Task item:
What you give back should be only the lines from the one holding "(** The marker" through the final line of the records, each reproduced exactly.

Stored items

Lemma loop_body_out cw st user :
  ∃ pg cx cy,
    FPDF.out (loop_body cw st user).1.1 =
      FPDF.out st.1.1 ++
      [FPDF.Cell pg cx cy cw (of_int line_height) (safe_user user)] ∧
    FPDF.page (loop_body cw st user).1.1 = pg ∧
    FPDF.y (loop_body cw st user).1.1 = cy ∧
    FPDF.l_margin (loop_body cw st user).1.1 = FPDF.l_margin st.1.1.
Proof.
  pose proof (loop_body_spec cw st user) as Hspec.
  pose proof (next_cell_out st) as [Hout Hmargin].
  destruct (next_cell st) as [[[[pdf1 current_y] idx] col] row].
  destruct Hspec as (pdf2 & -> & Hcell & Hpage & Hy & Hl & _).
  cbn in *. rewrite Hcell, Hout, Hl, Hmargin. eauto 10.
Qed.

(** The whole loop: one cell per entry, in the order of the list. *)
Lemma loop_out cw users st :
  ∃ cells,
    FPDF.out (foldl (loop_body cw) st users).1.1
      = FPDF.out st.1.1 ++ cells ∧
    omap cell_text cells = safe_user <$> users ∧
    FPDF.l_margin (foldl (loop_body cw) st users).1.1
      = FPDF.l_margin st.1.1.
Proof.
  revert st. induction users as [|user users IH]; intros st; simpl.
  - exists []. by rewrite app_nil_r.
  - destruct (IH (loop_body cw st user)) as (cells & -> & Htexts & ->).
    destruct (loop_body_out cw st user) as (pg & cx & cy & -> & _ & _ & ->).
    eexists (_ :: cells). rewrite <- app_assoc. split; [done|].
    split; [|done]. cbn. by rewrite Htexts.
Qed.

(** After a loop over at least one entry, the last thing drawn is the cell
    of the last entry, and the cursor is on its page and on its row. *)
Lemma loop_last cw users user st :
  ∃ pg cx cy,
    last (FPDF.out (foldl (loop_body cw) st (users ++ [user])).1.1)
      = Some (FPDF.Cell pg cx cy cw (of_int line_height)
                        (safe_user user)) ∧
    FPDF.page (foldl (loop_body cw) st (users ++ [user])).1.1 = pg ∧
    FPDF.y (foldl (loop_body cw) st (users ++ [user])).1.1 = cy.
Proof.
  rewrite foldl_snoc.
  destruct (loop_body_out cw (foldl (loop_body cw) st users) user)
    as (pg & cx & cy & -> & ? & ? & _).
  exists pg, cx, cy. by rewrite last_snoc.
Qed.

(** The marker and the title line: two things drawn, the cursor at the
    left margin of the same page, 10 units further down. *)
Lemma draw_title_spec pdf title user_list color :
  let pdf1 := draw_title pdf title user_list color in
  FPDF.out pdf1 =
    FPDF.out pdf ++
    [FPDF.Ellipse (FPDF.page pdf) (FPDF.x pdf)
       (fadd (FPDF.y pdf) (fdiv (of_int 7) (of_int 2)))
       (of_int 3) (of_int 3);
     FPDF.Cell (FPDF.page pdf) (fadd (FPDF.x pdf) (of_int 5)) (FPDF.y pdf)
       (of_int 0) (of_int 10) (title_text title user_list)] ∧
  FPDF.page pdf1 = FPDF.page pdf ∧
  FPDF.x pdf1 = FPDF.l_margin pdf ∧
  FPDF.y pdf1 = fadd (FPDF.y pdf) (of_int 10) ∧
  FPDF.l_margin pdf1 = FPDF.l_margin pdf.
Proof. unfold draw_title, FPDF.cell. cbn. by rewrite <- app_assoc. Qed.

(** The two branches of [draw_list_in_columns]. *)
Lemma draw_list_empty pdf title color :
  draw_list_in_columns pdf title ∅ color =
    FPDF.cell (draw_title pdf title ∅ color) (of_int 0) (of_int 7)
              (lit "  None.") 1.
Proof. unfold draw_list_in_columns. by rewrite decide_True. Qed.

Answer space:
(** The marker and the title line: two things drawn, the cursor at the
    left margin of the same page, 10 units further down. *)
Lemma draw_title_spec pdf title user_list color :
  let pdf1 := draw_title pdf title user_list color in
  FPDF.out pdf1 =
    FPDF.out pdf ++
    [FPDF.Ellipse (FPDF.page pdf) (FPDF.x pdf)
       (fadd (FPDF.y pdf) (fdiv (of_int 7) (of_int 2)))
       (of_int 3) (of_int 3);
     FPDF.Cell (FPDF.page pdf) (fadd (FPDF.x pdf) (of_int 5)) (FPDF.y pdf)
       (of_int 0) (of_int 10) (title_text title user_list)] ∧
  FPDF.page pdf1 = FPDF.page pdf ∧
  FPDF.x pdf1 = FPDF.l_margin pdf ∧
  FPDF.y pdf1 = fadd (FPDF.y pdf) (of_int 10) ∧
  FPDF.l_margin pdf1 = FPDF.l_margin pdf.
Proof. unfold draw_title, FPDF.cell. cbn. by rewrite <- app_assoc. Qed.

(** The two branches of [draw_list_in_columns]. *)
Lemma draw_list_empty pdf title color :
  draw_list_in_columns pdf title ∅ color =
    FPDF.cell (draw_title pdf title ∅ color) (of_int 0) (of_int 7)
              (lit "  None.") 1.
Proof. unfold draw_list_in_columns. by rewrite decide_True. Qed.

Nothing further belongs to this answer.